Dans un village en Ombrie, c’est la fin de l’été. Gelsomina vit avec ses parents et ses trois jeunes sœurs, dans une ferme délabrée où ils produisent du miel. Volontairement tenues à distance du monde par leur père, qui en prédit la fin proche et prône un rapport privilégié à la nature, les filles grandissent en marge. Pourtant, les règles strictes qui tiennent la famille ensemble vont être mises à mal par l’arrivée de Martin, un jeune délinquant accueilli dans le cadre d’un programme de réinsertion, et par le tournage du « Village des merveilles », un jeu télévisé qui envahit la région.

Critique du film

Bleu de travail, bleus au travail ✊

La télévision diffuse parfois des reportages suivant des Parisiens ayant choisi de quitter le brouhaha de la capitale pour se ressourcer à la campagne. Un moyen pour eux de « se reconnecter à la nature ». Difficile de dire si Les Merveilles d’Alice Rohrwacher tendrait plutôt à décourager ou à encourager ces citadins désireux d’échanger la grisaille urbaine contre la verdure.

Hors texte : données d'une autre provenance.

(** * The GitHub worker: job pipeline, workspace and error wrapping

    A shallow embedding of the Pub/Sub Cloud Function (package [p]) and of
    its error package ([worker_error]).  Go strings are byte strings
    ([string]); the Go interface type [error] is [option error_value] with
    [None] for [nil]; the operating system, the [git] tool and the object
    store answer through an oracle ([Env]) that sees the history of calls;
    every call to them is recorded in a trace. *)

From Stdlib Require Import String Ascii ZArith List Bool.
From stdpp Require Import gmap strings list.

Open Scope string_scope.
Open Scope list_scope.

(** ** Strings *)

(** The one-character string holding a double quote. *)
Definition dq : string := String (ascii_of_nat 34) EmptyString.

(** [strings.HasSuffix]:
    [len(s) >= len(suffix) && s[len(s)-len(suffix):] == suffix]. *)
Definition HasSuffix (s suffix : string) : bool :=
  (String.length suffix <=? String.length s)%nat
  && String.eqb
       (String.substring (String.length s - String.length suffix)
                         (String.length suffix) s)
       suffix.

(** [strings.HasPrefix]. *)
Definition HasPrefix (s pre : string) : bool := String.prefix pre s.

(** [strings.Contains]: [substr] occurs somewhere in [s]. *)
Fixpoint Contains (s substr : string) : bool :=
  HasPrefix s substr
  || match s with
     | EmptyString => false
     | String _ s' => Contains s' substr
     end.

(** ** Package worker_error *)

Module worker_error.

(** Values of the interface type [error].  [LibError] is an error made by
    a library (os, os/exec, storage, iterator, context): the program only
    ever observes the text of its [Error()] method and what
    [json.Marshal] makes of its dynamic value ([None] when marshalling
    fails).  [WorkerError] is a value of this package's struct [err]. *)
Inductive error_value : Type :=
| LibError (text : string) (json : option string)
| WorkerError (w : err)
with err : Type :=
| mk_err (Err : option error_value) (Extra : string).

(** The interface type [error]; [None] is [nil]. *)
Definition error : Type := option error_value.

Definition Err (e : err) : error := match e with mk_err c _ => c end.
Definition Extra (e : err) : string := match e with mk_err _ x => x end.

(** [func New(e error, extra string) error { return err{Err: e, Extra: extra} }] *)
Definition New (e : error) (extra : string) : error :=
  Some (WorkerError (mk_err e extra)).

(** [func (e err) Unwrap() error { return e.Err }] *)
Definition Unwrap (e : err) : error := Err e.

(** [errors.Unwrap] on an interface value: calls the [Unwrap] method when
    the dynamic type is [err]. *)
Definition errors_Unwrap (e : error) : error :=
  match e with
  | Some (WorkerError w) => Unwrap w
  | _ => None
  end.

(** *** encoding/json on the struct [err] *)

Definition hex_digit (n : nat) : ascii :=
  nth n (list_ascii_of_string "0123456789abcdef") "0"%char.

(** One byte of a JSON string as [json.Marshal] writes it (HTML escaping
    is on by default): the quote and the backslash get a backslash, the
    usual control characters their letter (backspace and form feed too,
    as from Go 1.22), every other byte below 0x20 and [<], [>], [&] the
    form [\u00XX]; bytes from 0x80 on are copied (they belong to UTF-8
    sequences, which are written as they are). *)
Definition json_escape_byte (c : ascii) : string :=
  let n := nat_of_ascii c in
  if (n =? 34)%nat || (n =? 92)%nat then String "\"%char (String c EmptyString)
  else if (n =? 8)%nat then "\b"
  else if (n =? 12)%nat then "\f"
  else if (n =? 10)%nat then "\n"
  else if (n =? 13)%nat then "\r"
  else if (n =? 9)%nat then "\t"
  else if (n <? 32)%nat || (n =? 60)%nat || (n =? 62)%nat || (n =? 38)%nat
       then "\u00" +:+ String (hex_digit (n / 16)) (String (hex_digit (n mod 16)) EmptyString)
  else String c EmptyString.

Fixpoint json_escape (s : string) : string :=
  match s with
  | EmptyString => EmptyString
  | String c s' => json_escape_byte c +:+ json_escape s'
  end.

Gelsomina est l’aînée d’une fratrie de quatre filles. Son père, Wolfgang, exerce avec passion et fermeté son métier d’apiculteur. Réfractaire à la modernité, il impose à sa famille une existence presque insulaire dans la campagne ombrienne. Hormis quelques chasseurs — eux-mêmes surpris de croiser une maison dans ce coin reculé — personne ne leur rend visite. Ils vivent à la marge de la civilisation. Une marginalité d’autant plus marquée à l’écran que la réalisatrice brouille volontairement les repères temporels : l’action pourrait tout autant se situer dans les années 1990, époque de l’enfance de Rohrwacher, que dans les années 2010, date de sortie du film. Certaines scènes évoquent même notre présent, comme cette chorégraphie improvisée par Gelsomina et sa sœur Marinella sur leur chanson préférée, qui aurait pu se prolonger aujourd’hui par une publication sur TikTok.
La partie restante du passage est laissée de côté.